Gleichmäßig geografisch verteilt
Prof. Drosten hatte diesbezüglich einen Vergleich mit der Spanischen Grippe herangezogen, der zwischen 1918 und 1920 weltweit bis zu 50 Millionen Menschen zum Opfer gefallen waren. Diese tödliche Seuche habe man anfangs in den USA unterschätzt, weil das Virus sich bei sommerlichen Temperaturen abgeschwächt hatte und gar nicht weiter bemerkt worden war. „Unter der Decke dieses saisonalen Effektes", so Prof. Drosten, „da können wir uns vielleicht jetzt auch vorstellen – unter der Decke der sozialen Distanzierungsmaßnahmen, die im Moment in Kraft sind – hat sich diese Erkrankung aber unbemerkt viel besser gleichmäßig geografisch verteilt." Als dann die Wintermonate gekommen seien, seien Virusketten an allen Orten gleichzeitig mit voller Kraft ausgebrochen.
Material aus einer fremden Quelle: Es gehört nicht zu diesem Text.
Lemma revision_invariant_step cwd n st e e' n' st' :
  revision_invariant n st →
  step cwd n st e = (e', Ok (n', st')) →
  revision_invariant n' st'.
Proof.
  intros Hinv Hstep.
  destruct (step_inv _ _ _ _ _ _ _ Hstep) as (upd & Hnode & -> & Hnext).
  destruct n; cbn [node_fn] in Hnode; cbn [revision_invariant] in Hinv.
  - (* planner *)
    destruct (planner_agent_inv _ _ _ _ Hnode) as (m & _ & -> & _).
    cbn in Hnext. inversion Hnext; subst. cbn.
    split; [|by eexists]. unfold clear. cbn.
    destruct Hinv as [(_ & _ & H3)|(? & ? & _ & _ & _ & _ & H3)]; done.
  - (* approval_planner *)
    destruct Hinv as [Hclear [p Hp]].
    destruct (approval_planner_inv _ _ _ _ Hnode)
      as (_ & _ & [->|(l1 & l2 & rest & _ & _ & Hne & ->)]).
    + rewrite next_planner_yes in Hnext. inversion Hnext; subst.
      left. by apply clear_merge_keep.
    + cbn in Hnext. inversion Hnext; subst. right.
      exists (strip l2), p. destruct Hclear as (_ & _ & H3).
      repeat split; done.
  - (* architect *)
    destruct (architect_agent_inv _ _ _ _ Hnode)
      as (pl & m & _ & _ & -> & _).
    cbn in Hnext. inversion Hnext; subst. unfold revision_invariant, clear.
    cbn.
    destruct Hinv as [(_ & H2 & _)|(? & ? & _ & _ & _ & _ & H2)]; done.
  - (* approval_architect *)
    destruct (approval_architect_inv _ _ _ _ Hnode)
      as (_ & _ & tp & Htp & [->|(l1 & l2 & rest & _ & _ & Hne & ->)]).
    + rewrite next_architect_yes in Hnext. inversion Hnext; subst.
      by apply clear_merge_keep.
    + cbn in Hnext. inversion Hnext; subst. right.
      exists (strip l2), tp. destruct Hinv as (_ & H2 & _).
      repeat split; done.
  - (* coder *)
    destruct (coder_agent_inv _ _ _ _ _ Hnode) as (cs & s0 & ->).
    assert (clear (merge st (coder_update cs s0)))
      by (by apply clear_merge_keep).
    unfold next, conditional in Hnext.
    destruct (list_find _ _) as [[i [nm m]]|] eqn:Hf; [|discriminate].
    inversion Hnext; subst.
    apply list_find_Some in Hf as (Hl & _ & _).
    destruct i as [|[|[|]]]; cbn in Hl; inversion Hl; subst; done.
  - (* END *)
    unfold ret in Hnode. inversion Hnode; subst. cbn in Hnext.
    inversion Hnext; subst. by apply clear_merge_keep.
Qed.
(** X17. [deleteGroup], in a project that stores every filter under its
    id, removes the group and the filters that are its members; the
    other groups and the settings of the other filters are as before.
    For an id that is not the key of a group the command does
    nothing. *)
Theorem deleteGroup_removes_its_filters (treeItemId : string) p w :
  (forall key f,
      JsMap.get key (Project.filters p) = Some f -> Filter.id f = key) ->
  let '(state', w') :=
    Commands.deleteGroup treeItemId (Commands.mkState (Some p)) w in
  match JsMap.get treeItemId (Project.groups p) with
  | None => state' = Commands.mkState (Some p) /\ w' = w
  | Some group =>
      exists p',
        Commands.selectedProject state' = Some p'
        /\ JsMap.get treeItemId (Project.groups p') = None
        /\ (forall groupId,
               groupId <> treeItemId ->
               JsMap.get groupId (Project.groups p')
               = JsMap.get groupId (Project.groups p))
        /\ (forall key,
               In key (Group.filters group) ->
               JsMap.get key (Project.filters p') = None)
        /\ (forall key,
               ~ In key (Group.filters group) ->
               settingsOf p' key = settingsOf p key)
  end.
Proof.
  intros Hid. unfold Commands.deleteGroup. cbn [Commands.selectedProject].
  destruct (JsMap.get treeItemId (Project.groups p)) as [group|] eqn:Egroup;
    [|now split].
  destruct (deleteGroup_loop p (Group.filters group) Hid p w) as [Hg Hget].
  destruct (fold_left _ (Group.filters group) (p, w)) as [p1 w1].
  cbn [fst] in Hg, Hget.
  set (p2 := Project.with_groups _ p1).
  destruct (refreshEditors_settings p2 w1)
    as (p' & Hsel' & (Hg' & _ & _ & _ & Hk') & Hset').
  destruct (Commands.refreshEditors _ w1) as [state' w'].
  cbn [fst] in Hsel'. exists p'. split; [exact Hsel'|].
  assert (forall key,
             JsMap.get key (Project.filters p2)
             = if existsb (String.eqb key) (Group.filters group)
               then None else JsMap.get key (Project.filters p)) as Hget2.
  { intros key. subst p2. cbn [Project.filters Project.with_groups].
    rewrite Hget.
    destruct (existsb (String.eqb key) (Group.filters group)) eqn:Emem.
    - apply existsb_exists in Emem. destruct Emem as (member & Hin & Heq).
      apply String.eqb_eq in Heq. subst member.
      destruct (JsMap.get key (Project.filters p)) as [f|] eqn:Ekey.
      + replace (existsb _ (Group.filters group)) with true; [reflexivity|].
        symmetry. apply existsb_exists. exists key. split; [exact Hin|].
        now rewrite String.eqb_refl, Ekey.
      + now destruct (existsb _ _).
    - replace (existsb _ (Group.filters group)) with false; [reflexivity|].
      symmetry. apply not_true_is_false. intros H.
      apply existsb_exists in H. destruct H as (member & Hin & Heq).
      apply andb_true_iff in Heq. destruct Heq as [Heq _].
      assert (existsb (String.eqb key) (Group.filters group) = true);
        [|congruence].
      apply existsb_exists. now exists member. }
  split.
  { rewrite Hg'. subst p2. cbn [Project.groups Project.with_groups].
    apply get_delete_eq. }
  split.
  { intros groupId Hne. rewrite Hg'. subst p2.
    cbn [Project.groups Project.with_groups].
    rewrite get_delete_ne by congruence. now rewrite Hg. }
  split.
  { intros key Hin. apply get_None_keys. rewrite Hk'. apply get_None_keys.
    rewrite Hget2.
    replace (existsb (String.eqb key) (Group.filters group)) with true;
      [reflexivity|].
    symmetry. apply existsb_exists. exists key.
    split; [exact Hin|apply String.eqb_refl]. }
  intros key Hnot. rewrite Hset'. unfold settingsOf. rewrite Hget2.
  replace (existsb (String.eqb key) (Group.filters group)) with false;
    [reflexivity|].
  symmetry. apply not_true_is_false. intros H.
  apply existsb_exists in H. destruct H as (member & Hin & Heq).
  apply String.eqb_eq in Heq. now subst member.
Qed.
End GroupCommands.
Genau dieses Szenario könne auch für Deutschland nicht ausgeschlossen werden, weil es eben keine kompletten Ausgangs- und Reisesperren gebe und daher eine Null-Infektionsübertragung nicht erreichbar sei.
Laut Charité-Untersuchungen hätten sich die Coronaviren in Deutschland bereits stark durchmischt. „Das Virus wird sich jetzt über die nächsten Wochen und Monate und über den Sommer in ganz Deutschland weiter verteilen", so Prof. Drosten. Wenn es dann im Winter plötzlich allerorten gleichzeitig ausbrechen würde, würde das Pandemiegeschehen eine ganz andere, viel stärkere Dynamik haben. Das sei eine der vielen, bislang kaum diskutierten Gefahren bei einer kontrollierten Virus-Verbreitung. Die zweite große Welle, die auch das RKI bei vorschneller Lockdown-Rücknahme befürchtet, müsse laut Prof. Drosten allerdings nicht zwangsläufig kommen, weil es womöglich positive Überraschungen geben könne, beispielsweise durch eine bisher unbemerkte Hintergrund-Immunität durch Erkältungs-Coronaviren.
Apropos Erkältung: Da könnte im kommenden Winter die Kombination von Grippewelle und Corona-Pandemie ein zusätzliches Problem für das Gesundheitssystem werden. Auf ein natürliches Auslaufen der Pandemie, was eine Infizierung von bis zu 70 Prozent der Bevölkerung voraussetzen würde, braucht wirklich niemand zu warten, denn das würde einen so langen Zeitraum voraussetzen, in dem hoffentlich längst ein Impfstoff gefunden sein sollte.